START Records shown

(* ===== verification/Sharing.v ===== *)
(** * Sharing the machine

    A process among others: interrupts take the processor from it, keys are
    typed, and other processes take quiet steps: they compute, read keys, write
    to their stacks, fork, exit, send messages and so on. What such a process
    sees, its context, its memory, the files, the console, stays as it is, and
    its own calls of the file system do what they would do alone. *)
From S2P Require Import Prelude Mem Tailq Strings Scheduler Stream Ipc Uart Devices Disk Fat16 Directory Paths FileSys Descriptors Kernel Machine Syscalls Process System Bystander.

(** ** Memory below the stacks *)
Lemma peek_agree top m m' p n : agree top m m' -> 0 <= p -> p + n <= top < 2 ^ 32 -> peek m' p n = peek m p n.
Proof.
  intros Hm Hp Hn. unfold peek. apply list_fmap_ext. intros i x Hx. apply lookup_seqZ in Hx as [-> Hi]. rewrite u32_small by lia. apply Hm. lia.
Qed.

Lemma c_string_agree top m m' a n : agree top m m' -> 0 <= n -> 0 <= a -> a + n + 1 <= top < 2 ^ 32 -> m (a + n) = 0 ->
  forall limit, c_string limit m' a = c_string limit m a.
Proof.
  intros Hm Hn Ha Htop Hz limit. revert a n Hn Ha Htop Hz. induction limit as [|limit IH]; intros a n Hn Ha Htop Hz; [done|]. cbn [c_string].
  rewrite u32_small, Hm by lia. destruct (Z.eqb_spec (m a) 0) as [|Hne]; [done|]. f_equal. apply (IH _ (n - 1)); [|lia..|by replace (a + 1 + (n - 1)) with (a + n) by lia].
  destruct (decide (n = 0)) as [->|]; [by rewrite Z.add_0_r in Hz|lia].
Qed.
Lemma touch_write_cat_runs_witness :
  let s := demo_state Create.demo_files (demo_memory "/TODO.TXT") in
  contested (Z.to_nat 65536) 1 2000 s (Programs.touch demo_lit 1 4112) /\
  succeeds 0 2000 0 demo_code_at (Programs.touch demo_lit 1 4112) s (fun s1 =>
    forall s2 argv2 ws, started 2000 s1 s2 argv2 (file_path (bytes_of "TODO") (bytes_of "TXT") :: ws) -> ws <> [] ->
      zlength (words_text ws) < cluster_size demo_fs -> zlength (words_text ws) < 2 ^ 31 -> (length (words_text ws) < 2000)%nat ->
      succeeds 0 2000 0 demo_code_at (Programs.write demo_lit (zlength ws + 1) argv2) s2 (fun s3 =>
        forall s4 argv4, started 2000 s3 s4 argv4 [file_path (bytes_of "TODO") (bytes_of "TXT")] ->
          brk (uheap s4) + 2 * 0 + 21 + zlength (words_text ws) <= heap_top (uheap s4) ->
          succeeds 0 2000 0 demo_code_at (Programs.cat demo_lit 1 argv4) s4 (fun s5 =>
            uconsole s5 = uconsole s4 ++ words_text ws ++ [10] /\
            forall first ms, chain demo_fs 8 (udisk s) first ms ->
              chain demo_fs 8 (udisk s5) first ms /\ chain_bytes demo_fs (udisk s5) ms = chain_bytes demo_fs (udisk s) ms))).
Proof.
  intros s. split; [apply demo_contested, (cc_fds _ _ _ _ _ _ (demo_can_create (demo_memory "/TODO.TXT")))|].
  apply (touch_write_cat_runs demo_fs 8 demo_root_layout 0 2000 0 ltac:(lia) demo_lit demo_code_at (bytes_of "TODO") (bytes_of "TXT") demo_todo eq_refl
    ltac:(done) ltac:(lia) 4112 s s).
  - split; [by apply demo_resumes|]. intros [|k] w Hk; [|done]. injection Hk as <-. split; [by repeat constructor|]. split; [cbn; lia|]. exists 4160.
    apply demo_argument; [lia|lia|cbn; lia|by repeat constructor|by vm_compute|by vm_compute].
  - apply demo_can_create.
  - apply demo_literal; [by left|by vm_compute].
  - apply demo_literal; [by right|by vm_compute].
Defined.

Lemma rm_then_cat_runs_witness :
  let s := demo_state demo_readme demo_rm_memory in
  contested (Z.to_nat 65536) 1 2000 s (Programs.rm demo_rm_lit 1 4112) /\
  succeeds 0 2000 0 demo_code_at (Programs.rm demo_rm_lit 1 4112) s (fun s1 =>
    uconsole s1 = uconsole s /\ removed demo_fs 8 2000 (bytes_of "README") (bytes_of "TXT") s s1 /\
    forall s2 argv2, started 2000 s1 s2 argv2 [file_path (bytes_of "README") (bytes_of "TXT")] -> brk (uheap s2) + 0 + 20 <= heap_top (uheap s2) ->
      runs (Z.to_nat 65536) 1 2000 0 demo_code_at (Programs.cat demo_rm_lit 1 argv2) s2
        (fun status s3 => status = u32 (-1) /\ uconsole s3 = uconsole s2 ++ not_found /\ udisk s3 = udisk s1)).
Proof.
  intros s. split; [apply demo_contested; by destruct demo_removable as (n & i & o & ns & _ & Hf & _)|].
  apply (rm_then_cat_runs demo_fs 8 demo_root_layout 0 2000 0 ltac:(lia) demo_rm_lit demo_code_at (bytes_of "README") (bytes_of "TXT") demo_good_readme eq_refl
    ltac:(done) ltac:(lia) 4112 s s).
  - split; [by apply demo_resumes|]. intros [|k] w Hk; [|done]. injection Hk as <-. split; [by repeat constructor|]. split; [cbn; lia|]. exists 4160.
    apply demo_argument; [lia|lia|cbn; lia|by repeat constructor|by vm_compute|by vm_compute].
  - exact demo_removable.
  - split; [apply demo_lasts; [done|vm_compute; discriminate|by vm_compute]|]. split; [by repeat constructor|simpl; lia].
Defined.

END Records shown

→ **Work item**:
Word for word, write out all of the entries.

→ **The completed task**:
(* ===== verification/Sharing.v ===== *)
(** * Sharing the machine

    A process among others: interrupts take the processor from it, keys are
    typed, and other processes take quiet steps: they compute, read keys, write
    to their stacks, fork, exit, send messages and so on. What such a process
    sees, its context, its memory, the files, the console, stays as it is, and
    its own calls of the file system do what they would do alone. *)
From S2P Require Import Prelude Mem Tailq Strings Scheduler Stream Ipc Uart Devices Disk Fat16 Directory Paths FileSys Descriptors Kernel Machine Syscalls Process System Bystander.

(** ** Memory below the stacks *)
Lemma peek_agree top m m' p n : agree top m m' -> 0 <= p -> p + n <= top < 2 ^ 32 -> peek m' p n = peek m p n.
Proof.
  intros Hm Hp Hn. unfold peek. apply list_fmap_ext. intros i x Hx. apply lookup_seqZ in Hx as [-> Hi]. rewrite u32_small by lia. apply Hm. lia.
Qed.

Lemma c_string_agree top m m' a n : agree top m m' -> 0 <= n -> 0 <= a -> a + n + 1 <= top < 2 ^ 32 -> m (a + n) = 0 ->
  forall limit, c_string limit m' a = c_string limit m a.
Proof.
  intros Hm Hn Ha Htop Hz limit. revert a n Hn Ha Htop Hz. induction limit as [|limit IH]; intros a n Hn Ha Htop Hz; [done|]. cbn [c_string].
  rewrite u32_small, Hm by lia. destruct (Z.eqb_spec (m a) 0) as [|Hne]; [done|]. f_equal. apply (IH _ (n - 1)); [|lia..|by replace (a + 1 + (n - 1)) with (a + n) by lia].
  destruct (decide (n = 0)) as [->|]; [by rewrite Z.add_0_r in Hz|lia].
Qed.
Lemma touch_write_cat_runs_witness :
  let s := demo_state Create.demo_files (demo_memory "/TODO.TXT") in
  contested (Z.to_nat 65536) 1 2000 s (Programs.touch demo_lit 1 4112) /\
  succeeds 0 2000 0 demo_code_at (Programs.touch demo_lit 1 4112) s (fun s1 =>
    forall s2 argv2 ws, started 2000 s1 s2 argv2 (file_path (bytes_of "TODO") (bytes_of "TXT") :: ws) -> ws <> [] ->
      zlength (words_text ws) < cluster_size demo_fs -> zlength (words_text ws) < 2 ^ 31 -> (length (words_text ws) < 2000)%nat ->
      succeeds 0 2000 0 demo_code_at (Programs.write demo_lit (zlength ws + 1) argv2) s2 (fun s3 =>
        forall s4 argv4, started 2000 s3 s4 argv4 [file_path (bytes_of "TODO") (bytes_of "TXT")] ->
          brk (uheap s4) + 2 * 0 + 21 + zlength (words_text ws) <= heap_top (uheap s4) ->
          succeeds 0 2000 0 demo_code_at (Programs.cat demo_lit 1 argv4) s4 (fun s5 =>
            uconsole s5 = uconsole s4 ++ words_text ws ++ [10] /\
            forall first ms, chain demo_fs 8 (udisk s) first ms ->
              chain demo_fs 8 (udisk s5) first ms /\ chain_bytes demo_fs (udisk s5) ms = chain_bytes demo_fs (udisk s) ms))).
Proof.
  intros s. split; [apply demo_contested, (cc_fds _ _ _ _ _ _ (demo_can_create (demo_memory "/TODO.TXT")))|].
  apply (touch_write_cat_runs demo_fs 8 demo_root_layout 0 2000 0 ltac:(lia) demo_lit demo_code_at (bytes_of "TODO") (bytes_of "TXT") demo_todo eq_refl
    ltac:(done) ltac:(lia) 4112 s s).
  - split; [by apply demo_resumes|]. intros [|k] w Hk; [|done]. injection Hk as <-. split; [by repeat constructor|]. split; [cbn; lia|]. exists 4160.
    apply demo_argument; [lia|lia|cbn; lia|by repeat constructor|by vm_compute|by vm_compute].
  - apply demo_can_create.
  - apply demo_literal; [by left|by vm_compute].
  - apply demo_literal; [by right|by vm_compute].
Defined.

Lemma rm_then_cat_runs_witness :
  let s := demo_state demo_readme demo_rm_memory in
  contested (Z.to_nat 65536) 1 2000 s (Programs.rm demo_rm_lit 1 4112) /\
  succeeds 0 2000 0 demo_code_at (Programs.rm demo_rm_lit 1 4112) s (fun s1 =>
    uconsole s1 = uconsole s /\ removed demo_fs 8 2000 (bytes_of "README") (bytes_of "TXT") s s1 /\
    forall s2 argv2, started 2000 s1 s2 argv2 [file_path (bytes_of "README") (bytes_of "TXT")] -> brk (uheap s2) + 0 + 20 <= heap_top (uheap s2) ->
      runs (Z.to_nat 65536) 1 2000 0 demo_code_at (Programs.cat demo_rm_lit 1 argv2) s2
        (fun status s3 => status = u32 (-1) /\ uconsole s3 = uconsole s2 ++ not_found /\ udisk s3 = udisk s1)).
Proof.
  intros s. split; [apply demo_contested; by destruct demo_removable as (n & i & o & ns & _ & Hf & _)|].
  apply (rm_then_cat_runs demo_fs 8 demo_root_layout 0 2000 0 ltac:(lia) demo_rm_lit demo_code_at (bytes_of "README") (bytes_of "TXT") demo_good_readme eq_refl
    ltac:(done) ltac:(lia) 4112 s s).
  - split; [by apply demo_resumes|]. intros [|k] w Hk; [|done]. injection Hk as <-. split; [by repeat constructor|]. split; [cbn; lia|]. exists 4160.
    apply demo_argument; [lia|lia|cbn; lia|by repeat constructor|by vm_compute|by vm_compute].
  - exact demo_removable.
  - split; [apply demo_lasts; [done|vm_compute; discriminate|by vm_compute]|]. split; [by repeat constructor|simpl; lia].
Defined.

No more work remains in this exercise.